Duncan Steel, a Visiting Researcher at the Australian Centre for Astrobiology at the University of New South Wales, responded.
There is no doubt that there was an impact on Earth by a large (10 to 15 km) asteroid or comet at very close to the time of the well-known dinosaur extinction 65 million years ago. The scar in the Earth's crust - a heavily-eroded crater over 200 km in diameter - has been identified on the Yucatan Peninsula in Mexico. This phenomenal explosion distributed dust and rock around the globe. The initial evidence for the impact, identified before the crater was mapped, came from an anomalously large amount of the element iridium being found in the geological strata laid down at the time of the disappearance of the dinosaurs, the iridium being detected first in rocks in Italy, Denmark, and New Zealand. Iridium is common in meteorites, but not in Earth’s crustal rocks.
Over the past decade or so other terrestrial craters of about the right age (65 million years) have been found and dated, implying that there may have been several impacts. This may have been due to an asteroid or comet breaking apart before various large fragments struck our planet.

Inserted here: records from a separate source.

(** The constraints of the table: [price] is an [INTEGER] with
    [CHECK (price > 0)], and [check_end_date_after_start]. *)
Definition violated (row : Subscription.t) : option string :=
  if negb ((- 2 ^ 31 <=? Subscription.price row) && (Subscription.price row <? 2 ^ 31))
  then Some "integer out of range"
  else match Subscription.endDate row with
       | Some e =>
           if micros e <? micros (Subscription.startDate row)
           then Some "check_end_date_after_start"
           else if Subscription.price row <=? 0
           then Some "subscriptions_price_check" else None
       | None =>
           if Subscription.price row <=? 0
           then Some "subscriptions_price_check" else None
       end.

Definition has_id (id : uuid.UUID) (row : Subscription.t) : bool :=
  N.eqb (Subscription.id row) id.

Definition Create (w : World) (s : Subscription.t) : option error * World :=
  let row := stored (timestamptz (Subscription.createdAt s)) s in
  match violated row with
  | Some c => (Some (WithDetail (Wrap (Some (errorString c)) CodeDatabaseError
                                   (message_of CodeDatabaseError))
                       "operation" "create subscription"), w)
  | None =>
      if existsb (has_id (Subscription.id s)) (rows w)
      then (Some (WithDetail (Wrap (Some (errorString "subscriptions_pkey"))
                                CodeDatabaseError (message_of CodeDatabaseError))
                    "operation" "create subscription"), w)
      else (None, mkWorld (rows w ++ [row]) (ticks w))
  end.

Definition Update (w : World) (s : Subscription.t) : option error * World :=
  if negb (existsb (has_id (Subscription.id s)) (rows w))
  then (Some (errorString "subscription not found"), w)
  else
    match violated (stored (Subscription.createdAt s) s) with
    | Some c => (Some (errorString ("update subscription: " ++ c)), w)
    | None =>
        (None,
         mkWorld
           (map (fun row =>
                   if has_id (Subscription.id s) row
                   then stored (Subscription.createdAt row) s
                   else row)
                (rows w))
           (ticks w))
    end.

Definition handle : handler Op World :=
  fun X op =>
    match op in Op X return World -> X * World with
    | TimeNow => fun w => (wall (ticks w), mkWorld (rows w) (S (ticks w)))
    | UUIDNew => fun w => (rand (ticks w), mkWorld (rows w) (S (ticks w)))
    | RepoCreate s => fun w => Create w s
    | RepoGetByID id => fun w => (GetByID (rows w) id, w)
    | RepoUpdate s => fun w => Update w s
    | RepoGetTotalCostForPeriod f p =>
        fun w => (GetTotalCostForPeriod (rows w) f p, w)
    end.

End handler.

(** *** The other queries *)

Inductive QueryOp : Type -> Type :=
| RepoGetByUserID (userID : uuid.UUID) (limit offset : Z)
  : QueryOp (result error (list Subscription.t))
| RepoGetAll (f : SubscriptionFilter.t) (limit offset : Z)
  : QueryOp (result error (list Subscription.t))
| RepoDelete (id : uuid.UUID) : QueryOp (option error)
| RepoCount (f : SubscriptionFilter.t) : QueryOp (result error Z)
| RepoExists (id : uuid.UUID) : QueryOp (result error bool).

#[global] Instance QueryOp_Queries : repository.SubscriptionQueries QueryOp := {
  repository.GetByUserID := RepoGetByUserID;
  repository.GetAll := RepoGetAll;
  repository.Delete := RepoDelete;
  repository.Count := RepoCount;
  repository.Exists := RepoExists
}.

(** A value passed beside the text of a query. *)
Inductive arg : Type :=
| ArgUUID (u : uuid.UUID)
| ArgString (s : string)
| ArgTime (t : Time)
| ArgInt (n : Z).

Definition newline : string := String (ascii_of_nat 10) EmptyString.
Definition tab : string := String (ascii_of_nat 9) EmptyString.

(** The conditions, arguments and next placeholder index that
    [buildFilterQuery] and [buildCountQuery] both accumulate, in the same
    words. *)
Definition where_conditions (filter : SubscriptionFilter.t)
  : list string * list arg * Z :=
  let st : list string * list arg * Z := ([], [], 1) in
  let st :=
    let '(conditions, args, argIndex) := st in
    match (if SubscriptionFilter.HasUserID filter
           then SubscriptionFilter.UserID filter else None) with
    | Some u =>
        ((conditions ++ [("user_id = $" ++ strconv.Itoa argIndex)%string])%list,
         (args ++ [ArgUUID u])%list, Int.add argIndex 1)
    | None => st
    end in
  let st :=
    let '(conditions, args, argIndex) := st in
    match (if SubscriptionFilter.HasServiceName filter
           then SubscriptionFilter.ServiceName filter else None) with
    | Some name =>
        ((conditions ++ [("service_name ILIKE $" ++ strconv.Itoa argIndex)%string])%list,
         (args ++ [ArgString ("%" ++ name ++ "%")])%list, Int.add argIndex 1)
    | None => st
    end in
  if SubscriptionFilter.HasDateRange filter
  then
    let st :=
      let '(conditions, args, argIndex) := st in
      match SubscriptionFilter.StartDate filter with
      | Some sd =>
          ((conditions ++ [("start_date >= $" ++ strconv.Itoa argIndex)%string])%list,
           (args ++ [ArgTime sd])%list, Int.add argIndex 1)
      | None => st
      end in
    let '(conditions, args, argIndex) := st in
    match SubscriptionFilter.EndDate filter with
    | Some ed =>
        ((conditions ++ [("(end_date IS NULL OR end_date <= $"
                          ++ strconv.Itoa argIndex ++ ")")%string])%list,
         (args ++ [ArgTime ed])%list, Int.add argIndex 1)
    | None => st
    end
  else st.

The situation is confused, however, by the fact that a huge set of volcanic eruptions also occurred at about that time. These have left a type of rock called flood basalt over an area of thousands of square kilometres of India. These are known as the Deccan Traps.
The volcanism and the impacts may have been simply coincidental, producing a double-whammy that killed the dinosaurs, or else it has been suggested that a really large extraterrestrial object perhaps 50 km across may have struck India and smacked a hole into the crust deep enough such that volcanic flows followed. Geologists speak of that impact being 'self-erasing' in that the eruptions, which continued for millennia, wiped out the local evidence for their origination.
What killed the dinosaurs? Many of them were grilled to death as the sky lit up from the meteors produced by the atmospheric re-entry of rocks thrown out by the impact(s). Those that survived froze to death as dust blanketed the atmosphere for some years. Then there was the highly-acid rain resulting from the vapourised sulphate and carbonate rocks. Next the global temperature was elevated for millennia because of the carbon dioxide from those carbonates. And lots of other nasty knock-on effects: a calamity like a big impact really upsets the terrestrial environment for an extended period of time, causing geological boundaries that are obvious in the rock strata.